Thales estava casado há quase um ano e morava na pequena Floriano, no estado do Piauí, onde já exercia o cargo de analista tributário da Receita Federal do Brasil. “Comecei a sentir dores no final da coluna, no cóccix. No início, pensei que fosse algo simples, mas as dores não passavam. Então, resolvi ir a Fortaleza, minha cidade natal, para poder ser melhor acompanhado. Com os exames, foi detectado algo anormal no reto. Por isso, os médicos optaram por uma abordagem cirúrgica.

Essa, por si só, já foi uma notícia difícil de receber, pois sou portador da Von Willebrand, uma doença hemorrágica semelhante à hemofilia. Feita a cirurgia, em agosto de 2008, o material foi retirado e enviado para biópsia. Tempos depois veio a má notícia”. Receber o diagnóstico de câncer sem dúvida foi o momento mais difícil, garante Thales.

“Fomos ao hospital eu, minha esposa Cris e, como não podia dirigir, por ainda estar em recuperação da cirurgia, pedi para meu pai nos levar. Entramos no consultório para falar com o médico apenas eu e minha esposa e, quando ele disse que era um câncer, ela desabou a chorar sem parar. Tive que me controlar naquele instante para ter força e poder ajudá-la, pois, naquele momento, ela precisava mais do que eu.

De imediato, também fiquei muito preocupado com meu pai, tinha medo de como ele poderia reagir à notícia. Tirei o pouco de força que me restava e pedi ao médico para ir falar com ele e dizer que estava tudo bem comigo. E assim o médico fez. Chegando em casa, chamei minha mãe no quarto e contei tudo para ela, pedi para que não contasse para meu pai nem para meus irmãos, pois não queria vê-los sofrendo por mim. Neste momento, ouvi as sábias palavras dela: disse-me que eu já estava carregando um peso muito grande nas costas para ter que me preocupar também com isso. E que todos deveriam saber, justamente para poderem me ajudar. Assim teve início minha luta contra o câncer.”

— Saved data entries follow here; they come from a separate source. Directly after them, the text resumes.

(* ===== verification/ParserSafety.v ===== *)
(** Safety of the parser of [ResponseParser]: on every input each method ends
    with a value or an error, never with a panic or an unbounded loop; the
    cursor only moves forward and stays inside the input; every text and byte
    slice of the result occurs in the bytes consumed, texts being UTF-8; every
    number fits a [u32]; and the list elements of a response are charged, one
    by one, against [MAX_ITEMS_PER_RESPONSE].

    Each method [m] has one total-correctness lemma [wp_m]; they are collected
    in the hint database [wp], so that a caller's lemma is its callers'
    composition ([wp_auto]). *)

From S2P Require Import Prelude Str Ast Monad ResponseParser.
From stdpp Require Import options.
Import Parser.

(* ------------------------------------------------------------------ *)
(** ** Predicates on states and results                                 *)
(* ------------------------------------------------------------------ *)

(** [moved i st st' n]: the cursor went forward inside [i] and [n] list
    elements were charged. *)
Record moved (i : bytes) (st st' : pstate) (n : nat) : Prop := {
  moved_pos : (pos st ≤ pos st' ≤ length i)%nat;
  moved_items : items_left st' = items_left st - Z.of_nat n;
  moved_budget : 0 <= items_left st';
}.

Definition wf (i : bytes) (st : pstate) : Prop := (pos st ≤ length i)%nat ∧ 0 <= items_left st.

(** [s] is the bytes [a .. b-1] of [i] for some [lo <= a <= b <= hi]: the
    slice a [&'a [u8]] of the AST borrows. *)
Definition borrowed (i : bytes) (lo hi : nat) (s : bytes) : Prop :=
  ∃ a b, (lo ≤ a ≤ b ∧ b ≤ hi ∧ b ≤ length i)%nat ∧ s = slice i a b.

(** A borrowed [&'a str]. *)
Definition text (i : bytes) (lo hi : nat) (s : str) : Prop :=
  borrowed i lo hi s ∧ utf8_valid s = true.

Definition is_u32 (n : Z) : Prop := 0 <= n <= u32_max.

(** Printable ASCII, as the parser's own messages are. *)
Definition printable (what : string) : bool := forallb (in_range 0x20 0x7E) (String.list_byte_of_string what).

(** The errors the parser can return, with their payloads' bounds. *)
Definition err_ok (i : bytes) (e : ParseError) : Prop :=
  match e with
  | InvalidChar o => (o < length i)%nat
  | LiteralTooLarge got max => max = MAX_LITERAL_SIZE ∧ max < got <= u32_max
  | TooManyItems max => max = MAX_ITEMS_PER_RESPONSE
  | Malformed what | PE_Other what => printable what = true
  | ExpectedLiteral _ _ | UnexpectedEof => False
  | _ => True
  end.

Lemma wf_moved i st st' n : moved i st st' n → wf i st'.
Proof. intros [? ? ?]. split; [lia|done]. Qed.

Lemma moved_refl i st : wf i st → moved i st st 0.
Proof. intros []. split; lia. Qed.

Lemma moved_trans i st1 st2 st3 n m :
  moved i st1 st2 n → moved i st2 st3 m → moved i st1 st3 (n + m).
Proof. intros [] []. split; lia. Qed.

Lemma borrowed_widen i lo hi lo' hi' s :
  borrowed i lo hi s → (lo' ≤ lo)%nat → (hi ≤ hi')%nat → borrowed i lo' hi' s.
Proof. intros (a & b & ? & ->) ??. exists a, b. split; [lia|done]. Qed.

Lemma text_widen i lo hi lo' hi' s :
  text i lo hi s → (lo' ≤ lo)%nat → (hi ≤ hi')%nat → text i lo' hi' s.
Proof. intros [? ?] ??. split; [by eapply borrowed_widen|done]. Qed.

Lemma texts_widen i lo hi lo' hi' l :
  Forall (text i lo hi) l → (lo' ≤ lo)%nat → (hi ≤ hi')%nat → Forall (text i lo' hi') l.
Proof. intros H ??. eapply Forall_impl; [exact H|]. intros. by eapply text_widen. Qed.

Lemma borrowed_slice i lo hi a b :
  (lo ≤ a ≤ b ∧ b ≤ hi ∧ b ≤ length i)%nat → borrowed i lo hi (slice i a b).
Proof. intros. by exists a, b. Qed.

Lemma to_str_text i lo hi s : borrowed i lo hi s → utf8_valid s = true → text i lo hi s.
Proof. done. Qed.

Lemma lookup_pos_lt i n (c : byte) : i !! n = Some c → (n < length i)%nat.
Proof. apply lookup_lt_Some. Qed.

(* ------------------------------------------------------------------ *)
(** ** Automation                                                       *)
(* ------------------------------------------------------------------ *)

Create HintDb wp discriminated.

(** Facts about the cursor, for [lia]. *)
Ltac moved_facts :=
  cbn [pos items_left] in *;
  repeat match goal with
  | H : moved _ _ _ _ |- _ => destruct H
  | H : wf _ _ |- _ => destruct H
  | H : @lookup nat byte (list byte) _ ?n ?i = Some ?c |- _ =>
      lazymatch goal with
      | _ : (n < length i)%nat |- _ => fail
      | _ => pose proof (lookup_pos_lt i n c H)
      end
  end; cbn [pos items_left] in *.

Ltac moved_lia := moved_facts; lia.

(** [wf] and [moved] goals. *)
Ltac solve_moved :=
  match goal with
  | |- wf _ _ => moved_facts; split; cbn [pos items_left length] in *; lia
  | |- moved _ _ _ _ => moved_facts; split; cbn [pos items_left length] in *; lia
  end.

#[export] Hint Extern 1 (wf _ _) => solve [solve_moved] : wp.
#[export] Hint Extern 1 (_ ≤ _)%nat => moved_lia : wp.
#[export] Hint Extern 1 (_ < _)%nat => moved_lia : wp.

(** One symbolic step of a [wp] goal. *)
Ltac wp_step :=
  lazymatch goal with
  | |- wp (_ ← _; _) _ _ _ _ => apply wp_bind
  | |- wp (mret _) _ _ _ _ => apply wp_ret
  | |- wp (fail _) _ _ _ _ => apply wp_fail
  | |- wp (observe _) _ _ _ _ => apply wp_observe
  | |- wp (ok_or _ _) _ _ _ _ => apply wp_ok_or
  | |- wp get_pos _ _ _ _ => apply wp_get_pos
  | |- wp get_len _ _ _ _ => apply wp_get_len
  | |- wp get_items_left _ _ _ _ => apply wp_get_items_left
  | |- wp (set_items_left _) _ _ _ _ => apply wp_set_items_left
  | |- wp (set_pos _) _ _ _ _ => apply wp_set_pos
  | |- wp (advance _) _ _ _ _ => apply wp_advance
  | |- wp (try_ peek) _ _ _ _ => apply wp_peek; [intros ? ?|]
  | |- wp (get_slice _ _) _ _ _ _ => apply wp_get_slice; [moved_lia|]
  | |- wp (if ?b then _ else _) _ _ _ _ => destruct b eqn:?; destr_hyps; subst
  | |- wp (let _ := _ in _) _ _ _ _ => cbv zeta
  | |- wp (match ?x with _ => _ end) _ _ _ _ => destruct x eqn:?; destr_hyps; subst
  | |- match ?x with _ => _ end => destruct x eqn:?; destr_hyps; subst
  | |- wp _ _ _ _ _ =>
      eapply wp_mono;
      [ solve [eauto 3 with wp nocore; eauto with wp]
      | intros ? ? ?; cbn beta in *; destr_hyps; subst
      | intros ? ?; try assumption ]
  end.
Lemma kw_match_at kw i p :
  (p ≤ length i)%nat → Z.of_nat (length i) <= usize_max →
  kw_match kw i p = keyword_at kw (drop p i).
Proof.
  intros Hp Hu. unfold kw_match, keyword_at. rewrite lookup_drop, length_drop.
  destruct (decide (p + length kw ≤ length i)%nat) as [Hle|Hgt].
  - rewrite (proj2 (Z.leb_le _ _)), (proj2 (Nat.leb_le (p + _) _)), (proj2 (Nat.leb_le (length kw) _))
      by lia.
    unfold slice. by replace (p + length kw - p)%nat with (length kw) by lia.
  - rewrite (proj2 (Nat.leb_gt (p + _) _)), (proj2 (Nat.leb_gt (length kw) _)) by lia.
    by rewrite andb_false_r.
Qed.

(** Keywords end where a run of atom characters does. *)
Lemma atom_no_boundary c : is_atom_char c = true → is_boundary c = false.
Proof. destruct c; vm_compute; done. Qed.

Lemma zip_all_ci_lookup s t n a b :
  zip_all_ci s t = true → s !! n = Some a → t !! n = Some b →
  to_ascii_lowercase a = to_ascii_lowercase b.
Proof.
  revert t n. induction s as [|x s IH]; intros [|y t] [|n]; cbn; try done.
  - intros [Hxy _]%andb_true_iff [= ->] [= ->]. by apply byte_eqb_true in Hxy.
  - intros [_ H]%andb_true_iff. by apply IH.
Qed.

Lemma keyword_at_run kw a t :
  Forall (λ c, is_atom_char c = true) kw → Forall (λ c, is_atom_char c = true) a →
  match t with [] => True | c :: _ => is_atom_char c = false end →
  keyword_at kw (a ++ t) = str_eq_ignore_ascii_case a kw && from_option is_boundary true (head t).
Proof.
  intros Hkw Ha Ht. unfold keyword_at, str_eq_ignore_ascii_case.
  destruct (lt_eq_lt_dec (length kw) (length a)) as [[Hlt|Heq]|Hgt].
  - rewrite (proj2 (Nat.eqb_neq (length a) _)) by lia. cbn [andb].
    rewrite lookup_app_l by done. destruct (lookup_lt_is_Some_2 a (length kw) Hlt) as [c Hc].
    rewrite Hc. cbn [from_option].
    rewrite (atom_no_boundary c); [apply andb_false_r|by eapply (Forall_lookup_1 _ _ _ _ Ha)].
  - rewrite Heq, Nat.eqb_refl, take_app_length, length_app.
    rewrite (proj2 (Nat.leb_le _ _)) by lia. cbn [andb]. f_equal.
    rewrite lookup_app_r, Nat.sub_diag by done. by destruct t.
  - rewrite (proj2 (Nat.eqb_neq (length a) _)) by lia. cbn [andb].
    destruct (_ <=? _)%nat eqn:Hle; [|done]. to_prop. rewrite length_app in Hle. cbn [andb].
    destruct t as [|c t]; [cbn in Hle; lia|]. destruct (zip_all_ci _ _) eqn:Hz; [|done]. exfalso.
    destruct (lookup_lt_is_Some_2 kw (length a) Hgt) as [d Hd].
    apply (zip_all_ci_lookup _ _ (length a) c d) in Hz; [| |done].
    + rewrite <- caseless_atom, Hz, caseless_atom in Ht.
      by rewrite (Forall_lookup_1 _ _ _ _ Hkw Hd) in Ht.
    + rewrite lookup_take_lt by lia. by rewrite lookup_app_r, Nat.sub_diag.
Qed.

Definition STATUSES : list Status := [Status_PreAuth; Status_Ok; Status_No; Status_Bad; Status_Bye].

(** The status keyword at the head of [r], if there is one. *)
Definition status_at (r : bytes) : option Status :=
  find (λ s, keyword_at (grammar.status_word s) r) STATUSES.

Lemma try_parse_status_keyword_at i st :
  (pos st ≤ length i)%nat → Z.of_nat (length i) <= usize_max →
  try_parse_status_keyword i st =
    match status_at (drop (pos st) i) with
    | Some s => Ok (Some s) (mkPstate (pos st + length (grammar.status_word s)) (items_left st))
    | None => Ok None st
    end.
Proof.
  intros Hp Hu. rewrite status_find_eq. unfold status_kws, status_at, STATUSES.
  cbn [status_find find grammar.status_word]. rewrite !kw_match_at by done.
  by repeat (case_match; [done|]).
Qed.
Lemma reads_atoms l w rest :
  grammar.sp_list grammar.atom l w → stop rest → head rest ≠ Some SP →
  reads (sp_items parse_atom true) w rest l (length l).
Proof. intros. by apply (reads_g_sp_list _ _ _ atom_item true). Qed.

Lemma reads_numbers l w rest :
  grammar.sp_list grammar.number l w → stop rest → head rest ≠ Some SP →
  reads (sp_items parse_number false) w rest l 0.
Proof. intros. by apply (reads_g_sp_list _ _ _ number_item false). Qed.

Lemma reads_flags l w rest :
  grammar.paren_list grammar.flag l w → reads parse_paren_atom_list w rest l (length l).
Proof.
  intros H. rewrite <- (list_cnt_zero l). by apply (reads_g_paren_list _ _ _ flag_item).
Qed.

(* ------------------------------------------------------------------ *)
(** ** Parenthesised values                                             *)
(* ------------------------------------------------------------------ *)

(** The body of the loop of [parse_balanced_parens]. *)
Definition depth_step (depth : u32) : parser (flow u32 unit) :=
  if 0 <? depth then
    c ← try_ peek;
    if c =?b "("%byte then
      advance 1;;
      depth' ← ok_or (u32_checked_add depth 1) (PE_Other "paren depth overflow");
      mret (Continue depth')
    else if c =?b ")"%byte then advance 1;; mret (Continue (depth - 1))
    else if c =?b DQUOTE then parse_quoted;; mret (Continue depth)
    else if c =?b "{"%byte then parse_literal;; mret (Continue depth)
    else if (c =?b CR) || (c =?b LF) then
      fail (Malformed "CR/LF inside parenthesised value")
    else advance 1;; mret (Continue depth)
  else mret (Break tt).

Section parens.
Implicit Types (w rest : bytes).

Lemma depth_open depth rest :
  0 < depth → depth + 1 <= u32_max →
  reads (depth_step depth) (b! "(") rest (Continue (depth + 1)) 0.
Proof.
  intros Hd Hm. unfold depth_step. rewrite (proj2 (Z.ltb_lt _ _)) by done.
  apply reads_peek. cbn. apply (reads_bind_r _ _ _ _ tt); [apply reads_advance|].
  unfold u32_checked_add. rewrite (proj2 (Z.leb_le _ _)) by done.
  apply (reads_bind_0 _ _ _ _ (depth + 1)); [apply reads_ret|apply reads_ret].
Qed.

Lemma depth_close depth rest :
  0 < depth → reads (depth_step depth) (b! ")") rest (Continue (depth - 1)) 0.
Proof.
  intros Hd. unfold depth_step. rewrite (proj2 (Z.ltb_lt _ _)) by done.
  apply reads_peek. cbn. apply (reads_bind_r _ _ _ _ tt); [apply reads_advance|apply reads_ret].
Qed.

Lemma depth_char depth c rest :
  0 < depth → c ∉ ["("%byte; ")"%byte; DQUOTE; "{"%byte; CR; LF] →
  reads (depth_step depth) [c] rest (Continue depth) 0.
Proof.
  intros Hd Hc. rewrite !not_elem_of_cons in Hc. destruct Hc as (? & ? & ? & ? & ? & ? & _).
  unfold depth_step. rewrite (proj2 (Z.ltb_lt _ _)) by done.
  apply reads_peek. rewrite !(proj2 (byte_eqb_false _ _)) by done. cbn.
  apply (reads_bind_r _ _ _ _ tt); [apply reads_advance|apply reads_ret].
Qed.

Um quadro médico preocupante

Thales tinha um Tumor Estromal Gastrointestinal, um caso raro que envolve estômago e intestinos – responsável por apenas 4% do total de tumores nesses órgãos. Além disso, apenas 5% deles ocorrem no reto, e geralmente atingem pessoas com mais de 50 anos de idade. Nas palavras do oncologista, era um tumor raro, em um local raro e com uma idade rara.

No total, entre 2008 e 2010, Thales passou por quatro cirurgias, onde foram retirados três tumores, todos classificados como de alta malignidade. As cirurgias eram bastante complicadas por conta da doença hematológica. Após o procedimento, o paciente tinha que fazer uso de medicação específica para conter o sangramento. As aplicações eram intravenosas e, na maioria das vezes, foram feitas pela Cris. Ela também fazia todas as trocas de curativo. Em pouco tempo, além de esposa, virou enfermeira.

Carreira Pública

Todo esse cenário se apresentou justamente quando Thales se preparava para dar um passo decisivo na carreira pública. Ele, que já havia prestado 13 concursos, e somava cerca de oito anos de preparação, mirava em um novos desafios. “Assumi o cargo de analista em junho de 2006 e, já no início de 2007 resolvi voltar a estudar, mas meu foco mudou. Passei a me interessar pela área de controladoria e tinha como objetivo o Tribunal de Contas da União e, por tabela, a Controladoria Geral da União.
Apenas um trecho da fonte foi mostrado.